### What you need to do
How many lines in the data below contain the word "MarkRequest"? State only the number.
** Opening Stored data block **
(** [bool(v)]: the truth value that [not v] negates. *)
Definition py_truthy (v : json) : bool :=
  match v with
  | JNull => false
  | JBool b => b
  | JInt z => negb (z =? 0)
  | JFloat f => match f with S754_zero _ => false | _ => true end
  | JStr s => negb (String.eqb s EmptyString)
  | JArr l => match l with [] => false | _ => true end
  | JObj items => match items with [] => false | _ => true end
  end.

(** The first item stored under [key], as [d[key]] finds it. *)
Fixpoint dict_lookup (key : string) (items : list (string * json)) : option json :=
  match items with
  | [] => None
  | (k, v) :: rest => if String.eqb k key then Some v else dict_lookup key rest
  end.

(** The keys of a dict, in order; the empty list for any other value. *)
Definition dict_keys (v : json) : list string :=
  match v with
  | JObj items => map fst items
  | _ => []
  end.

(** [repr] of a float and of a str are Python's own algorithms (shortest
    round-trip digits, quote selection and escapes); the program never
    inspects their result, so they are left to the interpreter. *)
Class Builtins := {
  float_repr : spec_float → string;
  str_repr : string → string
}.

Definition join (sep : string) (parts : list string) : string :=
  match parts with
  | [] => EmptyString
  | p :: ps => fold_left (λ acc q, acc +:+ sep +:+ q) ps p
  end.

Section Formatting.
Context `{Builtins}.

(** [repr(v)] *)
Fixpoint py_repr (v : json) : string :=
  match v with
  | JNull => "None"
  | JBool true => "True"
  | JBool false => "False"
  | JInt z => pretty z
  | JFloat f => float_repr f
  | JStr s => str_repr s
  | JArr l => "[" +:+ join ", " (map py_repr l) +:+ "]"
  | JObj items =>
      "{" +:+ join ", " (map (λ kv, str_repr (fst kv) +:+ ": " +:+ py_repr (snd kv)) items) +:+ "}"
  end.

(** [str(v)], which is what a replacement field of an f-string inserts:
    the text itself for a str, [repr] for every other type here. *)
Definition py_str (v : json) : string :=
  match v with
  | JStr s => s
  | _ => py_repr v
  end.
End Formatting.

(** ASCII lower-casing of one character. *)
Definition ascii_lower (c : Ascii.ascii) : Ascii.ascii :=
  let n := Ascii.N_of_ascii c in
  if (65 <=? n)%N && (n <=? 90)%N then Ascii.ascii_of_N (n + 32) else c.

(** [s.lower()] on the ASCII letters.  A str is held as its UTF-8 text; no
    character outside A-Z lower-cases to one of the letters t, r, u, e, so
    the comparison of the result with ["true"] is Python's. *)
Fixpoint str_lower (s : string) : string :=
  match s with
  | EmptyString => EmptyString
  | String c rest => String (ascii_lower c) (str_lower rest)
  end.

(** ** Exceptions *)

(** A [requests.Response]: status line, final URL and the outcome of
    decoding the body as JSON. *)
Inductive decoded : Type :=
| Malformed (msg : string)
| Decoded (j : json).

Record Response : Type := {
  status_code : Z;
  reason : string;
  url : string;
  content : decoded
}.

(** The exceptions that can arise in the handlers; all of them derive from
    [Exception]. *)
Inductive exn : Type :=
| RequestException (msg : string)
| HTTPError (msg : string) (response : Response)
| JSONDecodeError (msg : string)
| AttributeError (msg : string)
| HTTPException (code : Z) (name description : string).
(** * Graffiti Wall API: the realtime core of [main.py]

    A shallow embedding of the WebSocket part of the server: the
    [ConnectionManager] (registry and fan-out), the [StrokeModel] schema, the
    snapshot read [list_strokes] and the per-connection coroutine
    [websocket_endpoint]; and of the HTTP handlers beside it, [create_stroke]
    and [test_database], with [serialize_doc].

    Conventions of the embedding
    - A [WebSocket] object is represented by its identity: Starlette compares
      connections with [object.__eq__], so [in], [remove] and [is] all
      decide identity.
    - Library calls (the ASGI socket, [json.loads], pydantic's per-type
      validators, the [database] module) are the fields of the class
      [Externals]; every theorem holds for all of them.
    - A coroutine is a function [state -> state * result A]: the state survives
      a raised exception, as Python's heap does.  Every library call that talks
      to the outside is written to [trace], so what the server did can be
      read back.
    - [exn] lists subclasses of [Exception] only; task cancellation is not
      modelled.
    - JSON numbers and Python floats are rationals; rounding is not modelled. *)

From Stdlib Require Import List String Bool Arith Lia QArith.
Import ListNotations.
Local Open Scope string_scope.
Local Open Scope nat_scope.
Local Open Scope list_scope.

(** ** Python values and exceptions *)

Definition WebSocket := nat.

Inductive exn : Type :=
| WebSocketDisconnect
| RuntimeError
| KeyError
| AttributeError
| TypeError
| ValueError
| ValidationError
| JSONDecodeError
| StoreError.

Inductive result (A : Type) : Type :=
| Ok (a : A)
| Raise (e : exn).
Arguments Ok {A} a.
Arguments Raise {A} e.

Definition is_ok {A} (r : result A) : bool :=
  match r with Ok _ => true | Raise _ => false end.

(** The Python objects that flow through the handler: what [json.loads]
    yields, plus the two non-JSON classes a stored document may hold. *)
#[warnings="-register-all"]
Inductive value : Type :=
| VNone
| VBool (b : bool)
| VNum (q : Q)
| VStr (s : string)
| VList (items : list value)
| VDict (entries : list (string * value))
| VObjectId (hex : string)
| VDatetime (iso : string).

Definition dict := list (string * value).

(** [d.get(k)] on a dict, [None] when the key is missing. *)
Fixpoint dict_get (k : string) (d : dict) : option value :=
  match d with
  | [] => None
  | (k', v) :: rest => if String.eqb k k' then Some v else dict_get k rest
  end.

(** [d[k] = v]: overwrite in place, or add at the end. *)
Fixpoint dict_set (k : string) (v : value) (d : dict) : dict :=
  match d with
  | [] => [(k, v)]
  | (k', v') :: rest =>
      if String.eqb k k' then (k', v) :: rest else (k', v') :: dict_set k v rest
  end.

(** [d.pop(k)] for a key known to be present: the dict without it. *)
Fixpoint dict_del (k : string) (d : dict) : dict :=
  match d with
  | [] => []
  | (k', v') :: rest =>
      if String.eqb k k' then rest else (k', v') :: dict_del k rest
  end.

(** [obj.get(k, default)] on an arbitrary object: only dicts have [get]. *)
Definition py_get (obj : value) (k : string) (default : value) : result value :=
  match obj with
  | VDict d => Ok (match dict_get k d with Some v => v | None => default end)
  | _ => Raise AttributeError
  end.

(** [v == s] for a string literal [s]. *)
Definition eq_str (v : value) (s : string) : bool :=
  match v with VStr s' => String.eqb s' s | _ => false end.

(** What [json.dumps] accepts: every JSON value, no [ObjectId], no
    [datetime]. *)
Fixpoint serialisable (v : value) : bool :=
  match v with
  | VObjectId _ | VDatetime _ => false
  | VList items => forallb serialisable items
  | VDict entries => forallb (fun kv => serialisable (snd kv)) entries
  | _ => true
  end.

(** [json.dumps(v)].  The text on the wire is represented by the value it
    encodes. *)
Definition json_dumps (v : value) : result value :=
  if serialisable v then Ok v else Raise TypeError.
(** *** POST /attendance/mark, for any body

    [attendance_mark] is this route on bodies whose three fields are
    strings ([mark_request_strings] below). *)
Definition mark_request (rejects : WriteOp → bool) (now : Z) (today : string)
    (req : MarkRequest) : M Response :=
  try_catch
    (let regNumber := req_regNumber req in
     let subject := req_subject req in
     let qrId := req_qrId req in
     if negb (truthy regNumber) || negb (truthy subject) || negb (truthy qrId)
     then mret MissingData
     else
       session ← query (λ st, select_session qrId (QrSessions st));
       match session with
       | None => mret InvalidQr
       | Some (_, session) =>
         if QrSession.expiresAt session <? now then mret ExpiredQr
         else
           let date := today in
           record ← query (λ st, select_record regNumber subject date (Attendances st));
           match record with
           | Some (i, record) =>
             match Attendance.status record with
             | present => mret AlreadyMarked
             | absent =>
               let record :=
                 Attendance.mk (Attendance.regNumber record) (Attendance.subject record)
                   (Attendance.date record) present 1 in
               _ ← Attendance_save rejects i record;
               mret (Marked record)
             end
           | None =>
             match as_string regNumber, as_string subject with
             | Some regNumber, Some subject =>
               let record := Attendance.mk regNumber subject date present 1 in
               _ ← Attendance_create rejects record;
               mret (Marked record)
             | _, _ => throw ValidationError
             end
           end
       end)
    (λ err, mret ServerError).

(** What [mark_request] does once the QR step has let the request through,
    with the store threaded by hand. *)
Definition after_qr_step (rejects : WriteOp → bool) (today : string) (req : MarkRequest)
    (st : Store) : Result Response * Store :=
  match select_record (req_regNumber req) (req_subject req) today (Attendances st) with
  | None => (Ok ServerError, st)
  | Some (Some (i, record)) =>
    match Attendance.status record with
    | present => (Ok AlreadyMarked, st)
    | absent =>
      let record' :=
        Attendance.mk (Attendance.regNumber record) (Attendance.subject record)
          (Attendance.date record) present 1 in
      if negb (Attendance.valid record') then (Ok ServerError, st)
      else if rejects (WAttendance record') then (Ok ServerError, st)
      else (Ok (Marked record'), set_Attendances (λ coll, <[i := record']> coll) st)
    end
  | Some None =>
    match as_string (req_regNumber req), as_string (req_subject req) with
    | Some regNumber, Some subject =>
      let record' := Attendance.mk regNumber subject today present 1 in
      if negb (Attendance.valid record') then (Ok ServerError, st)
      else if rejects (WAttendance record') then (Ok ServerError, st)
      else (Ok (Marked record'), set_Attendances (λ coll, coll ++ [record']) st)
    | _, _ => (Ok ServerError, st)
    end
  end.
** Closing Stored data block **
### Solution for this task
2